GIVEN DATA:
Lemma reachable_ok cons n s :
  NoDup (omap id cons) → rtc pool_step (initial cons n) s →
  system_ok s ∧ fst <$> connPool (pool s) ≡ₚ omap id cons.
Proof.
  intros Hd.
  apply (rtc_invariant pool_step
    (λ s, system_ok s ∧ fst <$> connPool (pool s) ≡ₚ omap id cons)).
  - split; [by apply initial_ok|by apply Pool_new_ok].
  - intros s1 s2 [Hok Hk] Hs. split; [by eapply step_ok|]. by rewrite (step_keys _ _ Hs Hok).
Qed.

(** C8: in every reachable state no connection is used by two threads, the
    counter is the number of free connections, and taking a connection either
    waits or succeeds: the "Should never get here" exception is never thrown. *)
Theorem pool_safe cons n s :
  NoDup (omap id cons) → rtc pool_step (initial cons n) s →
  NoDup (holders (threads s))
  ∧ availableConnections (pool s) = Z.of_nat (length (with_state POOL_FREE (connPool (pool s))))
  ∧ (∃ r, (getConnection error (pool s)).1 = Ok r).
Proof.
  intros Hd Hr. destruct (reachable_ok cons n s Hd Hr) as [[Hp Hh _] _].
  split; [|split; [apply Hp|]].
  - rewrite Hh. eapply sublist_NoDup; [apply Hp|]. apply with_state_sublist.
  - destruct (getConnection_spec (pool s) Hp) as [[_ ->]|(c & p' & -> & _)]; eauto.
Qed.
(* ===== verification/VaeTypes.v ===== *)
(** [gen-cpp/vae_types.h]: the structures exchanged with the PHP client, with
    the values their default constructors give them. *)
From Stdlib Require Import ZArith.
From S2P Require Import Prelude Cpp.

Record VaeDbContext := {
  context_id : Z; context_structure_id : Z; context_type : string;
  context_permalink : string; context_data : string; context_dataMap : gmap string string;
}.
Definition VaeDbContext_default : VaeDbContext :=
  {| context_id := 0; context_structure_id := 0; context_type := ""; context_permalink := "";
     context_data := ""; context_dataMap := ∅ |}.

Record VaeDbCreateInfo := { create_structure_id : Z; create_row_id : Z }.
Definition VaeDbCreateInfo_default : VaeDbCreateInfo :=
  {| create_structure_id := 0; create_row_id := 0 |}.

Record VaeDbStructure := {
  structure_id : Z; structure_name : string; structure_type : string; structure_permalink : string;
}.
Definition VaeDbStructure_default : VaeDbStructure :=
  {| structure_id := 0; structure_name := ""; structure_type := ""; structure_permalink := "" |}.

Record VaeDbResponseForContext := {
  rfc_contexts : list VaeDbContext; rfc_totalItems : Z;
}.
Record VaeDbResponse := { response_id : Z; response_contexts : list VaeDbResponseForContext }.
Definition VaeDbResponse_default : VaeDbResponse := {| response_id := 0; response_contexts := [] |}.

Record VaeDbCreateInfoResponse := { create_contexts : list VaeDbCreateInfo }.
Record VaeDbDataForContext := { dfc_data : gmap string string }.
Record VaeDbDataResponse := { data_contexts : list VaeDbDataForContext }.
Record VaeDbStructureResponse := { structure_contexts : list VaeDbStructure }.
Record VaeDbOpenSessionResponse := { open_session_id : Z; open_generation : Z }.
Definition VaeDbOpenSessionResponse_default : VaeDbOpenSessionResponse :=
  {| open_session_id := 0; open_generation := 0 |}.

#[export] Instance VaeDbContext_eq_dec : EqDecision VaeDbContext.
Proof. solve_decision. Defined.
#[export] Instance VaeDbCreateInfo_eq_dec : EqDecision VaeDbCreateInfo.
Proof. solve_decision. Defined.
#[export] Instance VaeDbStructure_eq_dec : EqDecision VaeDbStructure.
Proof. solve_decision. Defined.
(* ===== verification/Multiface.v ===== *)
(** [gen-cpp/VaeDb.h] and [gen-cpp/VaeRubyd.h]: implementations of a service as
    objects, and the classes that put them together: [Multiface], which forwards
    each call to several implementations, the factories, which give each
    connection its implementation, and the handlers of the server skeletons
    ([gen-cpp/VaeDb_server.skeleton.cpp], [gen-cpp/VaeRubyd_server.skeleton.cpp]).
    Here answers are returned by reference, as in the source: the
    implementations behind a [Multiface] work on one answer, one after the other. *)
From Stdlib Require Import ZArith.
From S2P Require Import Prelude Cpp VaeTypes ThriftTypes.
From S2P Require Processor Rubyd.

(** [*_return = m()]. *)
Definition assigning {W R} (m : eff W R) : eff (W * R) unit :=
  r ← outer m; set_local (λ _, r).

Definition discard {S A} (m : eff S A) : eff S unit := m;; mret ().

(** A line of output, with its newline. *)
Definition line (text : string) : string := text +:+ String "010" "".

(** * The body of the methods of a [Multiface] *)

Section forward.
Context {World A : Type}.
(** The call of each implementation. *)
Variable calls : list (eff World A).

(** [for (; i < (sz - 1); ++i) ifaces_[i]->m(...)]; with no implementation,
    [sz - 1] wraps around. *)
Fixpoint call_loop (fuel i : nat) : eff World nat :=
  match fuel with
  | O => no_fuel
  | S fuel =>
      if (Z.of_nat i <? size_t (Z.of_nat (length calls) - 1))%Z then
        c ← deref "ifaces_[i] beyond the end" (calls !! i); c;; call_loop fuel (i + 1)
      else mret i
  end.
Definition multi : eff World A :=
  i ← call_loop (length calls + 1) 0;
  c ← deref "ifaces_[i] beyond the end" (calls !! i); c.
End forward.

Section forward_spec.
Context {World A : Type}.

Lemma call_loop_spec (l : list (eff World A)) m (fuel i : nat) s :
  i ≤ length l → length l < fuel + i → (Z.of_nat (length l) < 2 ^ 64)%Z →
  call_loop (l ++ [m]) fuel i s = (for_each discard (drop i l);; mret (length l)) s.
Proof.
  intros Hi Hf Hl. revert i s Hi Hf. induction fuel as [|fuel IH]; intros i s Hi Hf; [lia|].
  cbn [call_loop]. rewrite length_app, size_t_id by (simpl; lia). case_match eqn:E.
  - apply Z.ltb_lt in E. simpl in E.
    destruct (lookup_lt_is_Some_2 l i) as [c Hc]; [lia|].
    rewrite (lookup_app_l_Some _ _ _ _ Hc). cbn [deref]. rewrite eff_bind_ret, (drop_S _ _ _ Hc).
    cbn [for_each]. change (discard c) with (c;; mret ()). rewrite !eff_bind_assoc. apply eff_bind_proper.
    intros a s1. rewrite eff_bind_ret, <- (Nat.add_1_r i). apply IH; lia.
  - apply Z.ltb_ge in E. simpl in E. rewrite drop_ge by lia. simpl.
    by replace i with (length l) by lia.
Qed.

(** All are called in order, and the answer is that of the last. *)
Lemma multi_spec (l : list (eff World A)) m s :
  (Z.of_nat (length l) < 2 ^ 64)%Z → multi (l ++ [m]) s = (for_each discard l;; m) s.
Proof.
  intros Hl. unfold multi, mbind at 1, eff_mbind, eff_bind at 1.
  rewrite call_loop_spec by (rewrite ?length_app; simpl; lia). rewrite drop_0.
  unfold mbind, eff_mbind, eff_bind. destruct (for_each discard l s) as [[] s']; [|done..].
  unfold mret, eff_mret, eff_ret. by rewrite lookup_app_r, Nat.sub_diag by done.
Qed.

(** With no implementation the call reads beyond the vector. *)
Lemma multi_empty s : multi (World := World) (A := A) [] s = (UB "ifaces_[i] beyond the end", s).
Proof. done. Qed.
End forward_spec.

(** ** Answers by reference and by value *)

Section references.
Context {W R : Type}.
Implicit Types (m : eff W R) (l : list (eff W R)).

PROBLEM TO WORK ON: The required output is the entries from their opening line through the line holding "counter is the", repeated exactly, with both end lines kept.

PROBLEM SOLUTION:
Lemma reachable_ok cons n s :
  NoDup (omap id cons) → rtc pool_step (initial cons n) s →
  system_ok s ∧ fst <$> connPool (pool s) ≡ₚ omap id cons.
Proof.
  intros Hd.
  apply (rtc_invariant pool_step
    (λ s, system_ok s ∧ fst <$> connPool (pool s) ≡ₚ omap id cons)).
  - split; [by apply initial_ok|by apply Pool_new_ok].
  - intros s1 s2 [Hok Hk] Hs. split; [by eapply step_ok|]. by rewrite (step_keys _ _ Hs Hok).
Qed.

(** C8: in every reachable state no connection is used by two threads, the
    counter is the number of free connections, and taking a connection either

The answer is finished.